The cat’s out of the bag. Pun intended.
About 45 minutes in to the Washington County-Johnson City Animal Control Board’s Tuesday meeting, all board members, and a few city and county officials, learned there already exists about $2.8 million in donations sitting out there with which to build a new animal shelter.
It’s not money in the bank, but there was a strong sense of confidence inside the Winged Deer Park meeting room. The $500,000 piece of property for the new shelter has been purchased, and the capital campaign is only in its formative stages.
The donors’ names were not revealed, and the revelation came only when the board had discussed a number of fundraising events in the making: a sales and donation tent at the August races at Bristol Motor Speedway, hot dog sales at Walmart, brick and tile sales, a bluegrass fundraiser at Down Home and the 2,000 donor cards that are about to be printed up.
“Jane (Myron), do you want to update us on possible donor?,” said Chairman Rick Gordon.
Myron, the fledgling fundraising committee’s chairwoman, said quietly that she should know next Thursday about a $1 million donation.
Board member and Humane Society President Beverly Green Hyder spoke next.
“I’ve spoken to a person that is ready to drop $1.5 million for a spay and neuter clinic wing at the shelter.”
She also mentioned that she also had an additional $300,000 worth of commitments.
The comments caused County Commissioner and board member David Tomita to withdraw his motion to contact and perhaps hire Indiana-based Dickerson Bakker & Associates to help the board and an anticipated 25-member fundraising team determine if there was $1.2 million out there in the community that could be raised to build the core building.
“If your confidence is that high, and if you know who your people are, then go for it,” he said.
Just about all members agreed it was in their best interest to have the firm help. That was until Johnson City Public Works Director Phil Pindzola spoke up.
“I disagree,” he said before the vote. “The board should know.”

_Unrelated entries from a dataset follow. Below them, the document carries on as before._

(* ===== verification/DnsWire.v ===== *)
(** * DNS messages

    Models the part of [libevent/evdns.c] that reads and writes packets:
    [name_parse], [reply_parse], [request_parse], [dnsname_to_labels] with the
    table for compression, [evdns_request_data_build],
    [evdns_server_request_add_reply] and its wrappers, and
    [evdns_server_request_format_response].

    A packet that was received is the list of its bytes; a buffer that is being
    written is the list of its cells, [None] where nothing was written yet.  C
    strings are lists of bytes without the NUL.  [strdup] says whether
    [mm_strdup] of a label at a position succeeds; the copy of a CNAME is taken
    to get its memory. *)

From S2P Require Import Prelude Ctype HttpText Inet.

Definition TYPE_A : Z := 1.
Definition TYPE_CNAME : Z := 5.
Definition TYPE_SOA : Z := 6.
Definition TYPE_PTR : Z := 12.
Definition TYPE_AAAA : Z := 28.
Definition CLASS_INET : Z := 1.
Definition MAX_V4_ADDRS : Z := 32.
Definition MAX_V6_ADDRS : Z := 32.
Definition HOST_NAME_MAX : Z := 255.
Definition MAX_LABELS : Z := 128.
Definition DNS_ERR_NOTEXIST : Z := 3.
Definition DNS_ERR_NOTIMPL : Z := 4.
Definition EVDNS_FLAGS_AA : Z := 0x400.
Definition EVDNS_FLAGS_RD : Z := 0x080.

(** Network order. *)
Definition be16 (x : Z) : list byte := [Zbyte (x / 256); Zbyte x].
Definition be32 (x : Z) : list byte := be16 (x / 65536) ++ be16 x.
Definition be_value (l : list byte) : Z := fold_left (fun v c => v * 256 + byteZ c) l 0.

(** ** Reading *)

(** A reader of a packet: the position [j], and the CNAME that was stored
    through [put_cname_in_ptr]; no value for the jump to [err]. *)
Record rstate := mkR { r_pos : Z; r_cname : option (list byte) }.
Definition reader (A : Type) : Type := rstate -> outcome (option A * rstate).

#[export] Instance reader_ret : MRet reader := fun A a s => Done (Some a, s).
#[export] Instance reader_bind : MBind reader := fun A B f m s =>
  match m s with
  | Done (Some a, s) => f a s
  | Done (None, s) => Done (None, s)
  | Crash => Crash
  end.

Definition err {A} : reader A := fun s => Done (None, s).

Section Reading.
Context (packet : list byte).

Definition byte_at (j : Z) : outcome Z :=
  if 0 <=? j then b ← deref (packet !! Z.to_nat j); Done (byteZ b) else Crash.

(** [GET16] ([n] = 2), [GET32] ([n] = 4) *)
Definition GET (n : Z) : reader Z := fun s =>
  if zlen packet <? r_pos s + n then Done (None, s)
  else l ← memread (r_pos s) n packet; Done (Some (be_value l), mkR (r_pos s + n) (r_cname s)).

Definition GET16 : reader Z := GET 2.
Definition GET32 : reader Z := GET 4.

(** [j += n] *)
Definition advance (n : Z) : reader unit := fun s => Done (Some tt, mkR (r_pos s + n) (r_cname s)).

(** [memcpy(cp, s, ...)] into the [name_out_len] bytes at [name_out], [cp] being
    behind [out]. *)
Definition put_name (name_out_len : Z) (out s : list byte) : outcome (list byte) :=
  if zlen out + zlen s <=? name_out_len then Done (out ++ s) else Crash.

(** The loop of [name_parse]: the position behind the name and the name, or
    [None] for [-1].  [name_end] is -1 before the first pointer. *)
Fixpoint name_loop (fuel : nat) (name_out_len j name_end ptr_count : Z) (out : list byte)
    : outcome (option (Z * list byte)) :=
  match fuel with
  | O => Crash
  | S fuel =>
      if zlen packet <=? j then Done None else
      label_len ← byte_at j;
      let j := j + 1 in
      if label_len =? 0 then
        if name_out_len <=? zlen out then Done None
        else Done (Some (if name_end <? 0 then j else name_end, out))
      else if has label_len 0xc0 then
        if zlen packet <=? j then Done None else
        ptr_low ← byte_at j;
        let name_end := if name_end <? 0 then j + 1 else name_end in
        let j := Z.shiftl (Z.land label_len 0x3f) 8 + ptr_low in
        if (j <? 0) || (zlen packet <=? j) then Done None else
        let ptr_count := ptr_count + 1 in
        if zlen packet <? ptr_count then Done None
        else name_loop fuel name_out_len j name_end ptr_count out
      else if 63 <? label_len then Done None
      else if negb (bool_decide (out = [])) && (name_out_len <=? zlen out + 1) then Done None else
      out ← (if bool_decide (out = []) then Done out else put_name name_out_len out [DOT]);
      if name_out_len <=? zlen out + label_len then Done None
      else if zlen packet <? j + label_len then Done None else
      label ← memread j label_len packet;
      out ← put_name name_out_len out label;
      name_loop fuel name_out_len (j + label_len) name_end ptr_count out
  end.

Definition name_fuel (name_out_len : Z) : nat := Z.to_nat (name_out_len + zlen packet + 3).

(** [idx] behind the name and the name; [None] for [-1]. *)
Definition name_parse (idx name_out_len : Z) : outcome (option (Z * list byte)) :=
  name_loop (name_fuel name_out_len) name_out_len idx (-1) 0 [].

(** [name_parse] at [j]; [SKIP_NAME] without the name. *)
Definition NAME (name_out_len : Z) : reader (list byte) := fun s =>
  r ← name_parse (r_pos s) name_out_len;
  match r with
  | None => Done (None, s)
  | Some (j, name) => Done (Some name, mkR j (r_cname s))
  end.

(** *** [reply_parse] *)

(** The fields of a [struct request] that the reader uses.  [put_cname_in_ptr] is
    [None] for [NULL], [Some None] for a pointer to [NULL]. *)
Record dns_request := mkRequest {
  rq_request : list byte;
  rq_request_type : Z;
  put_cname_in_ptr : option (option (list byte)) }.

(** [struct reply]: the arms of its union are the addresses, as the bytes copied,
    and the name. *)
Record reply := mkReply {
  rp_type : Z;
  have_answer : bool;
  rp_a : list byte;
  rp_aaaa : list byte;
  rp_ptr : list byte }.

Definition addrcount (size : Z) (addresses : list byte) : Z := zlen addresses / size.

(** The copy of up to [max] addresses of [size] bytes from a record of
    [datalength] bytes. *)
Definition copy_addresses (size max : Z) (have : list byte) (datalength : Z) : reader (list byte) := fun s =>
  let count := datalength / size in
  let addrtocopy := Z.min (u32 (max - addrcount size have)) count in
  if zlen packet <? r_pos s + size * addrtocopy then Done (None, s) else
  _ ← assert_c (addrcount size have + addrtocopy <=? max);
  l ← memread (r_pos s) (size * addrtocopy) packet;
  Done (Some (have ++ l), mkR (r_pos s + size * addrtocopy) (r_cname s)).

(** [*req->put_cname_in_ptr = mm_strdup(cname)] *)
Definition set_cname (cname : list byte) : reader unit := fun s => Done (Some tt, mkR (r_pos s) (Some (cstr cname))).
Definition get_cname : reader (option (list byte)) := fun s => Done (Some (r_cname s), s).

(** One record of the answer section: whether the loop ends, [ttl_r] and the
    reply. *)
Definition answer (req : dns_request) (ttl_r : Z) (rp : reply) : reader (bool * Z * reply) :=
  _ ← NAME 256;
  type ← GET16; class ← GET16; ttl ← GET32; datalength ← GET16;
  if (type =? TYPE_A) && (class =? CLASS_INET) then
    if negb (rq_request_type req =? TYPE_A) then _ ← advance datalength; mret (false, ttl_r, rp)
    else if negb (Z.land datalength 3 =? 0) then err
    else
      l ← copy_addresses 4 MAX_V4_ADDRS (rp_a rp) datalength;
      mret (addrcount 4 l =? MAX_V4_ADDRS, Z.min ttl_r ttl,
            mkReply (rp_type rp) true l (rp_aaaa rp) (rp_ptr rp))
  else if (type =? TYPE_PTR) && (class =? CLASS_INET) then
    if negb (rq_request_type req =? TYPE_PTR) then _ ← advance datalength; mret (false, ttl_r, rp)
    else
      name ← NAME HOST_NAME_MAX;
      mret (true, Z.min ttl_r ttl, mkReply (rp_type rp) true (rp_a rp) (rp_aaaa rp) name)
  else if type =? TYPE_CNAME then
    c ← get_cname;
    if negb (bool_decide (is_Some (put_cname_in_ptr req))) || bool_decide (is_Some c)
    then _ ← advance datalength; mret (false, ttl_r, rp)
    else
      cname ← NAME HOST_NAME_MAX;
      _ ← set_cname cname;
      mret (false, ttl_r, rp)
  else if (type =? TYPE_AAAA) && (class =? CLASS_INET) then
    if negb (rq_request_type req =? TYPE_AAAA) then _ ← advance datalength; mret (false, ttl_r, rp)
    else if negb (Z.land datalength 15 =? 0) then err
    else
      l ← copy_addresses 16 MAX_V6_ADDRS (rp_aaaa rp) datalength;
      mret (addrcount 16 l =? MAX_V6_ADDRS, Z.min ttl_r ttl,
            mkReply (rp_type rp) true (rp_a rp) l (rp_ptr rp))
  else _ ← advance datalength; mret (false, ttl_r, rp).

The discussion went back and forth on paying the company $16,500 to give the board some direction. But once Myron and Hyder were forthcoming, talk not only turned to merely plunging forward with the fundraising but also perhaps changing the name of the shelter.
The majority of members agreed people are sometimes hesitant to donate to government entities. But in the end, both the city and county are responsible for animal control and both make annual allocations and the conversation was dropped.
A resolution for additional funding is headed back to the full County Commission on Monday. The city’s $350,000 helped the board buy the new property. The county, which has bounced the resolution around a bit, failed to approve three variations of an amended resolution last month.
It has since landed back in the Budget Committee, where it was approved in its original form and will once again return to commissioners. That resolution includes a stipulation that should the animal board not have the new facility up and running 24 months after a construction bid is OK’d, the county can ask for its money back.